According to court documents, starting in 2008, the defendants solicited clients for minor females. At that time, a 13-year-old runaway started working as a prostitute for Tynisha Hornbuckle. This victim continued to work for Tynisha Hornbuckle until the defendants were indicted by a federal grand jury in August 2011. Tynisha Hornbuckle was also the pimp for at least two other minor victims. Tamrell Hornbuckle was also the pimp for one of the minor victims after she turned 18. There were also at least two adult victims who worked for both Tynisha and Tamrell Hornbuckle. The sisters would drive the girls to meet clients and then would pick them up at the conclusion. These encounters took place at motels or the homes of Tamrell, Cherrelle, or Latrelle Hornbuckle or at their mother’s house. The owner of the home got a cut.
On May 5, 2011, Tamrell and Latrelle Hornbuckle discussed the FBI investigation with one of the victims. In response to the victim’s questions about what she should say if questioned by the FBI, Latrelle Hornbuckle told the victim to lie. Latrelle Hornbuckle also told the victim that if she were called to testify, she should say nothing. Tamrell and Latrelle Hornbuckle discussed various facts in the case and possible deceptive and false answers the victim could give to the FBI if asked about those facts. For instance, as it concerned a photograph of the victim located on Tamrell Hornbuckle’s phone that was sent to an undercover FBI agent during a prostitution sting, Tamrell and Latrelle Hornbuckle told the victim to tell the FBI that Tamrell had the photograph because the victim had sent it to her and that Tamrell liked girls. In truth, Tamrell Hornbuckle had this photograph of the victim on her phone because she used it to send to potential customers when they inquired about girls who might be available for prostitution services.

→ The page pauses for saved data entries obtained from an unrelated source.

Lemma completed_watched rs id h Succes g g' :
  h_request h = id → download_completed port NDEBUG d id h Succes g = Ok (tt, g') →
  watched_ok rs g → watched_ok (remove_one id rs) g'.
Proof.
  intros <-. unfold download_completed. rewrite M_bind_unfold.
  destruct (CloseDownloadTransaction _ _) as [[]|]; [|done]. cbn [mbind outcome_bind].
  rewrite M_bind_unfold.
  assert (∀ g1 g2, watched_ok rs g1 → backup_requests_ g1 = m_erase (h_request h) (backup_requests_ g2) →
    assert_end_download NDEBUG (h_request h) g1 = Ok (tt, g') →
    watched_ok (remove_one (h_request h) rs) g') as Hend.
  { intros g1 g2 Hw1 Eb E3. eapply (assert_end_watched rs); [exact E3| | |exact Hw1].
    - by rewrite Eb, erased_None.
    - intros j Hj. by apply remove_one_other. }
  destruct Succes.
  - rewrite M_bind_unfold. destruct (SetFileToCached _ _ _ g) as [[[] g1]|] eqn:E1; [|done].
    destruct (for_each_and_remove _ _ g1) as [[[] g2]|] eqn:E2; [|done]. intros E3 Hw.
    apply (steady_watched rs g g1) in Hw; [|by eapply steady_set_cached].
    destruct (removed_watched rs _ _ g1 g2 (deliver_answering port d (h_owner h ++ h_path h))
      (λ q, still_deliver port d _ _ _ _) E2 Hw) as (Hw2 & _ & Eb). by eapply Hend.
  - destruct (for_each_and_remove _ _ g) as [[[] g2]|] eqn:E2; [|done]. intros E3 Hw.
    destruct (denied_watched rs _ g g2 E2 Hw) as (Hw2 & _ & Eb). by eapply Hend.
Qed.

(** A query that waits starts the timer of its number, or finds it watched. *)
Lemma querry_watched rs q a g g' :
  answered_or_waits q a g g' → downloads g' = downloads g →
  watched_ok rs g → watched_ok rs g'.
Proof.
  intros [(w & _ & _ & Eb)|(o & id & info & Hf & _ & _ & _ & Hj & _)] Ed Hw;
    [by apply (watched_ok_same rs g)|].
  apply (watched_ok_other rs rs g g' id); try done.
  - intros _. unfold watched, ticking. rewrite Hf, Ed.
    destruct (m_find id (backup_requests_ g)) as [[i t]|] eqn:E; [|by left].
    pose proof (wo_watched _ _ Hw id) as Hid. rewrite E in Hid. specialize (Hid ltac:(done)).
    unfold watched, ticking in Hid. by rewrite E in Hid.
  - intros j _. by rewrite Ed.
  - intros r t. rewrite Ed. apply Hw.
Qed.

(** An approved reply hands the number over from its timer to the transaction. *)
Lemma reply_watched rs msg g g' :
  resolve_download_reply port d msg g = Ok (tt, g') → watched_ok rs g → watched_ok rs g'.
Proof.
  unfold resolve_download_reply. rewrite lift_bind.
  destruct (stoull (header msg headers.CommandId)) as [id|f]; [|done].
  cbv zeta. destruct (bool_decide _); [cbn [negb]|by intros [= <-]].
  rewrite M_bind_unfold. unfold IsRequestIDValid.
  destruct (m_find id (backup_requests_ g)) as [[info t]|] eqn:Ef;
    [|intros E Hw; injection E as <-; by apply (watched_ok_same rs g)].
  rewrite lift_bind. destruct (stoull (header msg headers.FileSize)) as [size|f]; [|done].
  rewrite M_bind_unfold. set (g1 := set_backup (m_update id stop_timer (backup_requests_ g)) g).
  assert (∀ j, j ≠ id → m_find j (backup_requests_ g1) = m_find j (backup_requests_ g)) as Hb1.
  { intros j Hj. cbn. by rewrite m_find_update, bool_decide_eq_false_2. }
  unfold BeginDownloadTransaction. destruct (creates_parents d _); [cbn [negb]|done].
  destruct (opens_for_writing d _); cbn [negb mbind outcome_bind].
  - rewrite M_bind_unfold. match goal with |- context [NotifyFileDownload port ?o ?i ?c ?s] =>
      set (g2 := s); destruct (NotifyFileDownload port o i c g2) as [[b g3]|] eqn:E3; [|done] end.
    intros [= <-] Hw. pose proof (steady_notify_download _ _ _ _ _ _ _ E3) as Hs.
    apply (steady_watched rs g2 g3 Hs). apply (watched_ok_other rs rs g g2 id); try done.
    + intros _. right. left. unfold ticking, downloads. cbn [g2 download_manager_ set_downloads with_downloads download_transactions_].
      rewrite m_find_update, bool_decide_eq_true_2 by done.
      unfold m_emplace. destruct (m_find id (download_transactions_ _)) as [[r t']|] eqn:E.
      * by rewrite E.
      * rewrite m_find_insert, bool_decide_eq_true_2 by done. done.
    + intros j Hj. unfold downloads. cbn. rewrite m_find_update, bool_decide_eq_false_2 by done.
      unfold m_emplace. destruct (m_find id (download_transactions_ _)) eqn:E; [done|].
      by rewrite m_find_insert, bool_decide_eq_false_2.
    + intros r t'. unfold downloads. cbn. rewrite m_find_update, bool_decide_eq_true_2 by done.
      unfold m_emplace. destruct (m_find id (download_transactions_ _)) as [[r0 t0]|] eqn:E.
      * rewrite E. cbn. intros [= -> <-]. by eapply (wo_handlers _ _ Hw).
      * rewrite m_find_insert, bool_decide_eq_true_2 by done. cbn. unfold make_receiver.
        destruct (GetCompression _); intros [= <- <-]; done.
  - intros E Hw. assert (set_downloads (download_manager_ g1) g1 = g1) as Eg1 by done.
    rewrite Eg1 in E. clear Eg1.
    pose proof (removed_downloads id _ g1 g' still_deny_handler E) as Ed.
    destruct (for_each_and_remove_spec _ id g1 deny_answering) as (g2 & ws & E2 & _ & _ & _ & Eb).
    rewrite E in E2. injection E2 as <-. apply (watched_ok_other rs rs g g' id); try done.
    + intros j Hj. rewrite Eb, m_find_erase, bool_decide_eq_false_2 by done. by apply Hb1.
    + by rewrite Eb, erased_None.
    + intros j _. by rewrite Ed.
    + intros r t'. rewrite Ed. apply Hw.
Qed.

Testimony taken during the sentencing hearing for Tynisha and Tamrell Hornbuckle disclosed that two of the minor victims in this case were beaten extensively during their time working as prostitutes for the Hornbuckles. Indeed, beatings to the 13-year old occurred on a daily basis, according to one witness. In addition, victims allowed themselves to be tattooed with the “Hornbuckle” name. Witnesses described this process as “branding.” One victim equated it with how a farmer would treat his livestock. Additional evidence showed that minor children were occasionally present in the residences where prostitution activity occurred.
In sentencing Brown and Hornbuckle, Judge England said that their involvement in the sex trafficking of minors was “extremely offensive,” and that there were “not words to describe” the harm caused by the Hornbuckles through their actions. Addressing Latrelle Hornbuckle, Judge England told her that, “quite frankly, 78 months [in prison] is not enough time.” Were it not for Latrelle Hornbuckle’s absence of a criminal record, Judge England said that his sentence would have been higher. Addressing Tammy Brown, Judge England found the nature and circumstances of her conduct to be “reprehensible.”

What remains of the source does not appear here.